▶ **Your instructions**
Extract from the entries below, exactly as given, only the lines from the line containing "in Hx as ->." to the line containing "(** [datetime.strptime(data_string, format)];", both lines included.

=== Section Start ===

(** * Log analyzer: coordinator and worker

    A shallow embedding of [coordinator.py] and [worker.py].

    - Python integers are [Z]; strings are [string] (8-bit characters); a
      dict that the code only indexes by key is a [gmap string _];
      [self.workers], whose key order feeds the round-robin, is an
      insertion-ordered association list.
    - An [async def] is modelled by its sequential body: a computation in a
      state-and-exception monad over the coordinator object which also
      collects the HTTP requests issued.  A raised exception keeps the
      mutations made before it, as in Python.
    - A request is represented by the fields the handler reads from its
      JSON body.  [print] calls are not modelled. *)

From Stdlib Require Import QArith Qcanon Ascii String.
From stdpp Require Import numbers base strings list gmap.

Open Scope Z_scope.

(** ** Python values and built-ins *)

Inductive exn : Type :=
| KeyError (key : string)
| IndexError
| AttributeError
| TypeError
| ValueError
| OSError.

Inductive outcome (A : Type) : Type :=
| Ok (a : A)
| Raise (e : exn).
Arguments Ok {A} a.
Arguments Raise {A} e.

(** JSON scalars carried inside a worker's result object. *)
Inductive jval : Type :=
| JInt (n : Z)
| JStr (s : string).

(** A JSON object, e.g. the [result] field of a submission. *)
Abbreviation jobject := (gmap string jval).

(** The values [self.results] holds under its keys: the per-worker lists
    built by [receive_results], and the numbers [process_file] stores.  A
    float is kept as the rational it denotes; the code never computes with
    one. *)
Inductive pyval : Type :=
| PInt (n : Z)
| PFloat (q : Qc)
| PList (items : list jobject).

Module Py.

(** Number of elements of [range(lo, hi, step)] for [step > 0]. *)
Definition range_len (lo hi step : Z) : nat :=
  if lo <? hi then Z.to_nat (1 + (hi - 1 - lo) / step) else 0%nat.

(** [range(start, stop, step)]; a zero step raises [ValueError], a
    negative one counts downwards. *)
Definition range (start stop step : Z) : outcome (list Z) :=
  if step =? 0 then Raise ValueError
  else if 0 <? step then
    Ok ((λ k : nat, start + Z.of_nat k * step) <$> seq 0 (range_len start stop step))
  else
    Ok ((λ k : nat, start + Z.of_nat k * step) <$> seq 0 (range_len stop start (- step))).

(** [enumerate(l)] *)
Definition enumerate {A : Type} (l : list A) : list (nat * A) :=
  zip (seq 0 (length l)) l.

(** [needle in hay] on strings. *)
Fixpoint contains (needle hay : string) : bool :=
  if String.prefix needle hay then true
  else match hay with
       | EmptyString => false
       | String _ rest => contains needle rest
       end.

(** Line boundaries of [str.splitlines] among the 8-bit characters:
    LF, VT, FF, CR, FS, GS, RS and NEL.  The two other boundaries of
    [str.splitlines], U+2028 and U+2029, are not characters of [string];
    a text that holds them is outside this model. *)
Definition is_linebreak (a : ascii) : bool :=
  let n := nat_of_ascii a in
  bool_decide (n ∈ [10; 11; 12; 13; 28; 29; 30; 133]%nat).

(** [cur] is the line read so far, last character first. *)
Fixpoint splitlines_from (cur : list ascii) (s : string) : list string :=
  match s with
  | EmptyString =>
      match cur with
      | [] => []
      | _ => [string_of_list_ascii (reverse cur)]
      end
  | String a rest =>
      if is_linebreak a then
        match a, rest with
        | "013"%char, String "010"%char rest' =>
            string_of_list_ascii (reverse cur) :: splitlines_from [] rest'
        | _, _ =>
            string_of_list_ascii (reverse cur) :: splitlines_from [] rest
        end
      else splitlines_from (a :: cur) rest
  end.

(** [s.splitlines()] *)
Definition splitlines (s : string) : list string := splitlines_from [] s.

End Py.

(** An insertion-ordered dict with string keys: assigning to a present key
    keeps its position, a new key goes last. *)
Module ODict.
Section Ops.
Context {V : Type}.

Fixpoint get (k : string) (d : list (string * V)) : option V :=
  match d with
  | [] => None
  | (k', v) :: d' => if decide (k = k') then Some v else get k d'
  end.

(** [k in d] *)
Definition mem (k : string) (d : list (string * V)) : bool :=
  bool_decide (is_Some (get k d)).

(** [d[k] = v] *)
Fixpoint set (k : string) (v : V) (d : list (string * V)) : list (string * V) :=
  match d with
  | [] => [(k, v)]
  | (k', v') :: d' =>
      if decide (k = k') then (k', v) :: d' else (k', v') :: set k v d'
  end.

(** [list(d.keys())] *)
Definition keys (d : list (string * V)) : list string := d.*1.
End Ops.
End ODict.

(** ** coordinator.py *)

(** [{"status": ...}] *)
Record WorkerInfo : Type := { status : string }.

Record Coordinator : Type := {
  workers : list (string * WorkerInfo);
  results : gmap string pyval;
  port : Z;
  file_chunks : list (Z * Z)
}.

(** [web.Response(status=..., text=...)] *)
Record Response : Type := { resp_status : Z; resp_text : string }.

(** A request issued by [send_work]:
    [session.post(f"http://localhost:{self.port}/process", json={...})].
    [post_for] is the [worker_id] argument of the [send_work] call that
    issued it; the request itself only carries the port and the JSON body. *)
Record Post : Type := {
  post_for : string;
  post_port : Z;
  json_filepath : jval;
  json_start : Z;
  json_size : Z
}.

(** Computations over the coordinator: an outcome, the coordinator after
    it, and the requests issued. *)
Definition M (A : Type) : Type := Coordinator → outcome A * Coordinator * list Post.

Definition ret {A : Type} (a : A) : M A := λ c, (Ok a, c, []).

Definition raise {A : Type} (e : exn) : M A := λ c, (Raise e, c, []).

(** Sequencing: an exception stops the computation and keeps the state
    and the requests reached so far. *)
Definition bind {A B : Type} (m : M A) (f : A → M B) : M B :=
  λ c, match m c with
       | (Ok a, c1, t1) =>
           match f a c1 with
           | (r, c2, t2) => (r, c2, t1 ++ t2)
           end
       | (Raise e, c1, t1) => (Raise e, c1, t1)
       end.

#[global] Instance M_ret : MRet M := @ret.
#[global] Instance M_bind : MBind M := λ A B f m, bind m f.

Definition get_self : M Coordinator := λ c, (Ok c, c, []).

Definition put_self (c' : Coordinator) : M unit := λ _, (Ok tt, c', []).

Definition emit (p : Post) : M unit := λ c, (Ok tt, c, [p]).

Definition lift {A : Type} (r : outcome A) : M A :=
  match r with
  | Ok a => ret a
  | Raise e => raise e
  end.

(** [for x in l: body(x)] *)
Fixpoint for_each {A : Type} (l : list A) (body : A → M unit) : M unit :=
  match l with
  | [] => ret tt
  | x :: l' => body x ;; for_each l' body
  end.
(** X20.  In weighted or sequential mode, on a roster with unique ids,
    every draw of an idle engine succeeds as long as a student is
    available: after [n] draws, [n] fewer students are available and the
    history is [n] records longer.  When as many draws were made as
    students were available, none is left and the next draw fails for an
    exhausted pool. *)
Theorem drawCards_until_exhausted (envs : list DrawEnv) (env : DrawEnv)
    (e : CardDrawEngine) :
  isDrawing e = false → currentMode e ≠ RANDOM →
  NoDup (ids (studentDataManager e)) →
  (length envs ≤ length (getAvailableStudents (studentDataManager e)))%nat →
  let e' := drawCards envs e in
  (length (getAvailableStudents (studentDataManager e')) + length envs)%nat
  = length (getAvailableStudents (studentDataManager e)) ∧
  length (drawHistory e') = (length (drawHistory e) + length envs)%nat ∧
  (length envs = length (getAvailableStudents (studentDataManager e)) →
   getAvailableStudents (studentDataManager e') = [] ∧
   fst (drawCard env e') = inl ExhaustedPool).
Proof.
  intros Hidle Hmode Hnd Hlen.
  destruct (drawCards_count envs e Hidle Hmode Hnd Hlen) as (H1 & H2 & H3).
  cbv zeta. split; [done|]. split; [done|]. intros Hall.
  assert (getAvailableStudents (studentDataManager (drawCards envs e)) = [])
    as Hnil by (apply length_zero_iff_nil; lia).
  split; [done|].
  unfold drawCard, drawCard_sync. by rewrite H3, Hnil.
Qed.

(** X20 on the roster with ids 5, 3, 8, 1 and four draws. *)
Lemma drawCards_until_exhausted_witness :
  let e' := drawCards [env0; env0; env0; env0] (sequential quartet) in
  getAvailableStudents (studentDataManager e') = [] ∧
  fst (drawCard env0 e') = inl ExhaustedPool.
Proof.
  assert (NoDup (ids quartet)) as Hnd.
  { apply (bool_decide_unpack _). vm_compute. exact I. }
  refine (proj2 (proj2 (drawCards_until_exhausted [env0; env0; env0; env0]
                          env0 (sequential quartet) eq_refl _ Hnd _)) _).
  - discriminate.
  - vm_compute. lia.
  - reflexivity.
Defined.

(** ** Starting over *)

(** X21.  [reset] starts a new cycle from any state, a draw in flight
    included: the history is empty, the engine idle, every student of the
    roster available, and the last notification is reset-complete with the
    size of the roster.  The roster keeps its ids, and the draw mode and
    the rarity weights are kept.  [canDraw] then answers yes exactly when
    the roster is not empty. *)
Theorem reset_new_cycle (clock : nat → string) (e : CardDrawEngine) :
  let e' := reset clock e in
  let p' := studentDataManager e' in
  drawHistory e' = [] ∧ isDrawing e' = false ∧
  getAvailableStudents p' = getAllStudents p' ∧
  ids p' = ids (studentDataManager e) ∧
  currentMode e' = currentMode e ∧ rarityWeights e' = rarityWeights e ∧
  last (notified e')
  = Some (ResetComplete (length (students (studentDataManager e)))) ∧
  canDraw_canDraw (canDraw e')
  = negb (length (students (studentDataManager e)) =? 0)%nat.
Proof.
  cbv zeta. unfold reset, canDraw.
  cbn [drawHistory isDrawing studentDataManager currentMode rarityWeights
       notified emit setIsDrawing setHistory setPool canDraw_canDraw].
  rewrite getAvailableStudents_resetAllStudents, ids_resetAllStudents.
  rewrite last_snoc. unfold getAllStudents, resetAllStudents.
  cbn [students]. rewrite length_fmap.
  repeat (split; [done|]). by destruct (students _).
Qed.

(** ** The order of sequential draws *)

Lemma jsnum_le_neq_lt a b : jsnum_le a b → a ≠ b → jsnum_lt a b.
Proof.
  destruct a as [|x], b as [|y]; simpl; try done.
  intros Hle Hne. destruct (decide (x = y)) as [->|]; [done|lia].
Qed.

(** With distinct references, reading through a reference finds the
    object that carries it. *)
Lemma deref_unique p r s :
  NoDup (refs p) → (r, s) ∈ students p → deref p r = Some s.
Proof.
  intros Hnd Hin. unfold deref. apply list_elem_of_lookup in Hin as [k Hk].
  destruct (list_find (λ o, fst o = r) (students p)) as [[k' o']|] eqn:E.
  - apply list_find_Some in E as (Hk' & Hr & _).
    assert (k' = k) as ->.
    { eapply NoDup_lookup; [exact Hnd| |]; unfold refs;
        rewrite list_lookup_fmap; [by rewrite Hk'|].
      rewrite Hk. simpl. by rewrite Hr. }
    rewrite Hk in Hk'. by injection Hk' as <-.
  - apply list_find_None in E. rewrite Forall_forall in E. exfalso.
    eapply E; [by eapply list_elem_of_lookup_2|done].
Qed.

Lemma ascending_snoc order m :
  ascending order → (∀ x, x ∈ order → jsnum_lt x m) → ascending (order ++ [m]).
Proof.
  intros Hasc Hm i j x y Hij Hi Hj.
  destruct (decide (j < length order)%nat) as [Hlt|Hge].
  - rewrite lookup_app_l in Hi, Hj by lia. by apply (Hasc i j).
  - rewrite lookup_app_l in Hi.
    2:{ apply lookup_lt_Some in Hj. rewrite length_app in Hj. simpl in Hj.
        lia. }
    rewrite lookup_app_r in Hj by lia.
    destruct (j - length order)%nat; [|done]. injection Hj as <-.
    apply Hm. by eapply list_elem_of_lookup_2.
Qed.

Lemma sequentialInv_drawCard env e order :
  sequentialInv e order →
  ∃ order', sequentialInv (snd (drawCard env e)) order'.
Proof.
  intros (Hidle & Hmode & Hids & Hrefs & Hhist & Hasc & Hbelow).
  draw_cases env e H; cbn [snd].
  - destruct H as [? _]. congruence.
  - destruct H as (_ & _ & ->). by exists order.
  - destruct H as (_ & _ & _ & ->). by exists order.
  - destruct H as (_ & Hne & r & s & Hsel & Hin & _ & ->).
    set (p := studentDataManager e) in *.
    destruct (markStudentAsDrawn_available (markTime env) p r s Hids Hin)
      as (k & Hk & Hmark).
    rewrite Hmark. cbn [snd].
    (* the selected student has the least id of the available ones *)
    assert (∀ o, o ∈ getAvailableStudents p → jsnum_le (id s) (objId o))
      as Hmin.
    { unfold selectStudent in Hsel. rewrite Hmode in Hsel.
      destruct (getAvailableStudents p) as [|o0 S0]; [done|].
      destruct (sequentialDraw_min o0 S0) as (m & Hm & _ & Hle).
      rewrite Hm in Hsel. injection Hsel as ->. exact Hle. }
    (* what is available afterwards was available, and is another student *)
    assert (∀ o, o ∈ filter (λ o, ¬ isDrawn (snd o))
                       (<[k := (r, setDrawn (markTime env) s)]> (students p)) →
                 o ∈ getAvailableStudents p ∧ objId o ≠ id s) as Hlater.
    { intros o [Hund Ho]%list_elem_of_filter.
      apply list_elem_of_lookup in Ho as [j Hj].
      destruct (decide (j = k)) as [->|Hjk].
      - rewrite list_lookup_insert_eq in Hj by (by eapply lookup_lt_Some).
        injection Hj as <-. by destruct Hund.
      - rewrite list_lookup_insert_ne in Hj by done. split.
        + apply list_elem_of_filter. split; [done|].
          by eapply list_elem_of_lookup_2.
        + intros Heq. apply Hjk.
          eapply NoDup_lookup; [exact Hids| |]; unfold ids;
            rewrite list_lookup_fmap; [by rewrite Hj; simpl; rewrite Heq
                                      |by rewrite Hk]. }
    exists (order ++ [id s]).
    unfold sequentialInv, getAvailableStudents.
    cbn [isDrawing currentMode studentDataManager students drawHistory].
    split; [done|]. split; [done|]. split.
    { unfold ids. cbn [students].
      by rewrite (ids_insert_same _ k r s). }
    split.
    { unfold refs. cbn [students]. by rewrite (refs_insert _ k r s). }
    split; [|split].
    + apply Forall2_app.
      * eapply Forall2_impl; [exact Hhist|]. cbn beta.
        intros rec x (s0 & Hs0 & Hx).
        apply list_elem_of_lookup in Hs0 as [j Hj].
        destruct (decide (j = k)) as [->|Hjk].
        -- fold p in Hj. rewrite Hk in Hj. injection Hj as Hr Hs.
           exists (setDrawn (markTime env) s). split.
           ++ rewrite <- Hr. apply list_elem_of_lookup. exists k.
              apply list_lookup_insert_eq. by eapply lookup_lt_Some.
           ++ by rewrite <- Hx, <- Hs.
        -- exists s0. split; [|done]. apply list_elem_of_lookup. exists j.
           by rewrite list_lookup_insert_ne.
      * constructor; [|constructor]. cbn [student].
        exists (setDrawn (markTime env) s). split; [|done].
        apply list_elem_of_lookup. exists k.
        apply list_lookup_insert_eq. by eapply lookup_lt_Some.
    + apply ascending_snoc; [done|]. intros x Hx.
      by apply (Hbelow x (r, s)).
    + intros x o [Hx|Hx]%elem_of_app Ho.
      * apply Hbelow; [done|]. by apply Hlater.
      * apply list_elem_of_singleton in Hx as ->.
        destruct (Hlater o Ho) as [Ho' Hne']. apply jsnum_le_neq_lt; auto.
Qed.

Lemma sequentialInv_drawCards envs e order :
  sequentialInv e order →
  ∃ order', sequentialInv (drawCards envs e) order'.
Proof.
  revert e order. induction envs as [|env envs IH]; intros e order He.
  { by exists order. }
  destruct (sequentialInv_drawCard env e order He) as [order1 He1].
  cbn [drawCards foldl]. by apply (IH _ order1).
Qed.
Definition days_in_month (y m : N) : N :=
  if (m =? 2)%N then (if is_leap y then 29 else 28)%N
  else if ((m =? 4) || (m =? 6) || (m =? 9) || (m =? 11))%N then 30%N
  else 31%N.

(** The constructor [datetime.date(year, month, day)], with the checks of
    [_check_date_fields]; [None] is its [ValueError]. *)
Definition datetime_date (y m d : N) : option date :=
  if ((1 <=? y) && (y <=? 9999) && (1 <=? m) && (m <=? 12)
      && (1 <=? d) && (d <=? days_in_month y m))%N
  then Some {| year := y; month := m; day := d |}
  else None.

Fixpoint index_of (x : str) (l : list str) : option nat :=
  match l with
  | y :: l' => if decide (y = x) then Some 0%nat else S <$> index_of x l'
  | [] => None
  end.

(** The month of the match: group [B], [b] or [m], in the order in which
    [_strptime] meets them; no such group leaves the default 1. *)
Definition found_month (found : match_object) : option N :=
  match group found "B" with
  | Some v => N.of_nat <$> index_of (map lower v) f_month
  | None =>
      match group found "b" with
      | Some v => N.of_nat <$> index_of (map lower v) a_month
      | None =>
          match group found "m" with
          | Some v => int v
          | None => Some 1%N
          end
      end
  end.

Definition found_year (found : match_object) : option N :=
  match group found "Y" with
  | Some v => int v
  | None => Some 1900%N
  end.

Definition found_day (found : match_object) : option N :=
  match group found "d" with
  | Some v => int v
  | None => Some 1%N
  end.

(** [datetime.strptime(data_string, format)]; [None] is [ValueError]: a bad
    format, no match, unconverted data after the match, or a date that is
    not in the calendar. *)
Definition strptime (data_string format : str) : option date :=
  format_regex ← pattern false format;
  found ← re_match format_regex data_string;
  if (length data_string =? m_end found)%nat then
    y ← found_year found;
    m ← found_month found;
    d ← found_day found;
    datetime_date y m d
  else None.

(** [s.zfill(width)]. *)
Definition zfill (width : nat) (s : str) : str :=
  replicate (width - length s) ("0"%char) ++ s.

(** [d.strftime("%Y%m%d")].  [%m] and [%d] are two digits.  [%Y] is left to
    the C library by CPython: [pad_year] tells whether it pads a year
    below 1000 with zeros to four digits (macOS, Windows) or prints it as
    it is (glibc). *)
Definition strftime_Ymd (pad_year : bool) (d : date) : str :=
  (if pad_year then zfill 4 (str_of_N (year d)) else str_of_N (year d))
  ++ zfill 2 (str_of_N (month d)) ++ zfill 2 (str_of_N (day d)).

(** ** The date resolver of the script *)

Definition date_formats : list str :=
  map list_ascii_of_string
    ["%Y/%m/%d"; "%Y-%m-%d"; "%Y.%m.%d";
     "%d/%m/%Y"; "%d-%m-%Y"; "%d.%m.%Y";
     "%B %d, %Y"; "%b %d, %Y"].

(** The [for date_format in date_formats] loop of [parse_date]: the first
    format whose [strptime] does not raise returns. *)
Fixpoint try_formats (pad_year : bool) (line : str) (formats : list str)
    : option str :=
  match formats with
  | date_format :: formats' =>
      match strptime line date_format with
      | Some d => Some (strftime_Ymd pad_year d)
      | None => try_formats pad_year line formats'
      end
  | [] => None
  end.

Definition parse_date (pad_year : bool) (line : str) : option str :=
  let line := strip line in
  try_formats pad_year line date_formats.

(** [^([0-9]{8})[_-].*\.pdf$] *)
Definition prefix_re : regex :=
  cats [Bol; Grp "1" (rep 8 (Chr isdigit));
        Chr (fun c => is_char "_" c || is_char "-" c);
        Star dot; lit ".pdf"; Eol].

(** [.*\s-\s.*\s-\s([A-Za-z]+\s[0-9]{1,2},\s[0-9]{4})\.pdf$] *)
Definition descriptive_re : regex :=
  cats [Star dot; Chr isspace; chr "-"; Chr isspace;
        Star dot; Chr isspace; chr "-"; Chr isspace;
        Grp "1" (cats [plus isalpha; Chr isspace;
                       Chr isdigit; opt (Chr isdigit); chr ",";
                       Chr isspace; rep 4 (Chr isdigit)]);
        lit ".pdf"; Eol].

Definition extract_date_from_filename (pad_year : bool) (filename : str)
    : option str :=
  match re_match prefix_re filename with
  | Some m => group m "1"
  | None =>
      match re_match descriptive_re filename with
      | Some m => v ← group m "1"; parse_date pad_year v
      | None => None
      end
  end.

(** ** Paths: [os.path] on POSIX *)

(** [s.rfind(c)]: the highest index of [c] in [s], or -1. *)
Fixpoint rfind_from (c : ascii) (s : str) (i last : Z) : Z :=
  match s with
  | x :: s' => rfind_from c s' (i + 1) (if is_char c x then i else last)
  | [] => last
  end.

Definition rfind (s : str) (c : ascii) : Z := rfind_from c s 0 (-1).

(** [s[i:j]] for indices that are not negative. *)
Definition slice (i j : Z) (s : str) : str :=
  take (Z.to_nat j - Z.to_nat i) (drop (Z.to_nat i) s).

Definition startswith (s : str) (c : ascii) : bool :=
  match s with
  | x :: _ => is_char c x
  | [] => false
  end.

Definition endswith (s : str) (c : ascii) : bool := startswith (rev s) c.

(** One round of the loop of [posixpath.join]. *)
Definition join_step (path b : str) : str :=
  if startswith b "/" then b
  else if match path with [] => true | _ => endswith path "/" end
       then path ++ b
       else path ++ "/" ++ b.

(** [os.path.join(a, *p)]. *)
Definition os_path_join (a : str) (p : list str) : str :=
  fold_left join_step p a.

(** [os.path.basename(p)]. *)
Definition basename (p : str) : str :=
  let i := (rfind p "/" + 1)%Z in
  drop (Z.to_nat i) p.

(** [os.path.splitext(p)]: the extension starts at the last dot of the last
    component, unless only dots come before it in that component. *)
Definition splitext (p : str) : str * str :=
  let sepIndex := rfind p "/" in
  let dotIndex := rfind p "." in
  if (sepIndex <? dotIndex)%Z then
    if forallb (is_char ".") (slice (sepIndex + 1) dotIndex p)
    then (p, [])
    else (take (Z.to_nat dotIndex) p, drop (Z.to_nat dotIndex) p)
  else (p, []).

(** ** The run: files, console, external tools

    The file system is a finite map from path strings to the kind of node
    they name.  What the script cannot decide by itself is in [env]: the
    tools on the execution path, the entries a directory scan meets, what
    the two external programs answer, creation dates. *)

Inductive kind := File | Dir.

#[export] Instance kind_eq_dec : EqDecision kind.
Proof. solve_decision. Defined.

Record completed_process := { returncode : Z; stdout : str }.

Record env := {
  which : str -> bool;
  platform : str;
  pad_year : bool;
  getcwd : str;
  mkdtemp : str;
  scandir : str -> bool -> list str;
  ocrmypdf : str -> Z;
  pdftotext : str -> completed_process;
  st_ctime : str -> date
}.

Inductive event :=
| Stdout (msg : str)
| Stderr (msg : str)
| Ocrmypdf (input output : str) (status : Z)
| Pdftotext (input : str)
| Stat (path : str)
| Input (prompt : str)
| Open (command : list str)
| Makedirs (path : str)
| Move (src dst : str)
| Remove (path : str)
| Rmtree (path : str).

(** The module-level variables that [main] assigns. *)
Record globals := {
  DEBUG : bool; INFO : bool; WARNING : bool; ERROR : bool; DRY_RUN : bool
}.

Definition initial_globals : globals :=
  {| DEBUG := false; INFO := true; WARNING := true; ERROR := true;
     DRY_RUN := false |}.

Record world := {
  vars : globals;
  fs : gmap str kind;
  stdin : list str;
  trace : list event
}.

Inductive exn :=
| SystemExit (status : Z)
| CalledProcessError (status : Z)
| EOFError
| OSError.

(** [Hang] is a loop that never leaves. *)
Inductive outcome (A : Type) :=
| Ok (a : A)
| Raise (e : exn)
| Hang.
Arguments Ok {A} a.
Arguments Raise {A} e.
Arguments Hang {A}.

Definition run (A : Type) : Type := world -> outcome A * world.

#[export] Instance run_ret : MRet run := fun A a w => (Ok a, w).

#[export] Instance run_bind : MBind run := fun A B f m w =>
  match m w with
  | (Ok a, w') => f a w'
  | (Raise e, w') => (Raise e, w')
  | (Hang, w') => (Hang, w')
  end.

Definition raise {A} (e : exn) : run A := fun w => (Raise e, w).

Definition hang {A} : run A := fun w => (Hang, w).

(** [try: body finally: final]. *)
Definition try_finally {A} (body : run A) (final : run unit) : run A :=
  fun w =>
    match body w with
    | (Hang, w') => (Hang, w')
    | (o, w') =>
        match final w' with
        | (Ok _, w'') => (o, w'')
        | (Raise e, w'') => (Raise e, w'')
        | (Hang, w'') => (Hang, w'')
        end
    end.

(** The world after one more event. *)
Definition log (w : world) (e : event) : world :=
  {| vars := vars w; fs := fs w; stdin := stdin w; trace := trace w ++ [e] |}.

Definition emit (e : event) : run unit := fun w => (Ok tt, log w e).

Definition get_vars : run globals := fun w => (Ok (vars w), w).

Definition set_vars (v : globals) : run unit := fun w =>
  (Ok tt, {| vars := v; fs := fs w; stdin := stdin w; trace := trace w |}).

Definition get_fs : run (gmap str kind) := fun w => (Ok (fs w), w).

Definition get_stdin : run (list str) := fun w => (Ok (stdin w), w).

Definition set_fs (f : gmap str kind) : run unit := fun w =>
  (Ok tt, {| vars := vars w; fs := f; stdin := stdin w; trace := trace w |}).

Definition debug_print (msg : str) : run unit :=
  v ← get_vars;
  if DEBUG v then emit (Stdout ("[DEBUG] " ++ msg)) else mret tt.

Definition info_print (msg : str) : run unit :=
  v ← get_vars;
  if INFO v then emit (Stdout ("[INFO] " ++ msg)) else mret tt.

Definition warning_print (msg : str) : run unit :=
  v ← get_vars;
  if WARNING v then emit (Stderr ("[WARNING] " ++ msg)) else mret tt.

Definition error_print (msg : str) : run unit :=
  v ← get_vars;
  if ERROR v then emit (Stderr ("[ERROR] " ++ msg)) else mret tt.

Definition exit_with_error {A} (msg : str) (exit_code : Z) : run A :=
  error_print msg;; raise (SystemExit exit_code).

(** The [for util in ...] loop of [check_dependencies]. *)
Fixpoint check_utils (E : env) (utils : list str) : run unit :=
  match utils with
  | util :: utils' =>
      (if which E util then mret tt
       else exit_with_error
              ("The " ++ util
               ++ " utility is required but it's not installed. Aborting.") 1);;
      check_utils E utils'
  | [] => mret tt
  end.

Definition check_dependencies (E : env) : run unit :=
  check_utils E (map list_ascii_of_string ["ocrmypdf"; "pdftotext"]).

=== Section End ===

▶ **Answer space**
      * apply list_elem_of_singleton in Hx as ->.
        destruct (Hlater o Ho) as [Ho' Hne']. apply jsnum_le_neq_lt; auto.
Qed.

Lemma sequentialInv_drawCards envs e order :
  sequentialInv e order →
  ∃ order', sequentialInv (drawCards envs e) order'.
Proof.
  revert e order. induction envs as [|env envs IH]; intros e order He.
  { by exists order. }
  destruct (sequentialInv_drawCard env e order He) as [order1 He1].
  cbn [drawCards foldl]. by apply (IH _ order1).
Qed.
Definition days_in_month (y m : N) : N :=
  if (m =? 2)%N then (if is_leap y then 29 else 28)%N
  else if ((m =? 4) || (m =? 6) || (m =? 9) || (m =? 11))%N then 30%N
  else 31%N.

(** The constructor [datetime.date(year, month, day)], with the checks of
    [_check_date_fields]; [None] is its [ValueError]. *)
Definition datetime_date (y m d : N) : option date :=
  if ((1 <=? y) && (y <=? 9999) && (1 <=? m) && (m <=? 12)
      && (1 <=? d) && (d <=? days_in_month y m))%N
  then Some {| year := y; month := m; day := d |}
  else None.

Fixpoint index_of (x : str) (l : list str) : option nat :=
  match l with
  | y :: l' => if decide (y = x) then Some 0%nat else S <$> index_of x l'
  | [] => None
  end.

(** The month of the match: group [B], [b] or [m], in the order in which
    [_strptime] meets them; no such group leaves the default 1. *)
Definition found_month (found : match_object) : option N :=
  match group found "B" with
  | Some v => N.of_nat <$> index_of (map lower v) f_month
  | None =>
      match group found "b" with
      | Some v => N.of_nat <$> index_of (map lower v) a_month
      | None =>
          match group found "m" with
          | Some v => int v
          | None => Some 1%N
          end
      end
  end.

Definition found_year (found : match_object) : option N :=
  match group found "Y" with
  | Some v => int v
  | None => Some 1900%N
  end.

Definition found_day (found : match_object) : option N :=
  match group found "d" with
  | Some v => int v
  | None => Some 1%N
  end.

(** [datetime.strptime(data_string, format)]; [None] is [ValueError]: a bad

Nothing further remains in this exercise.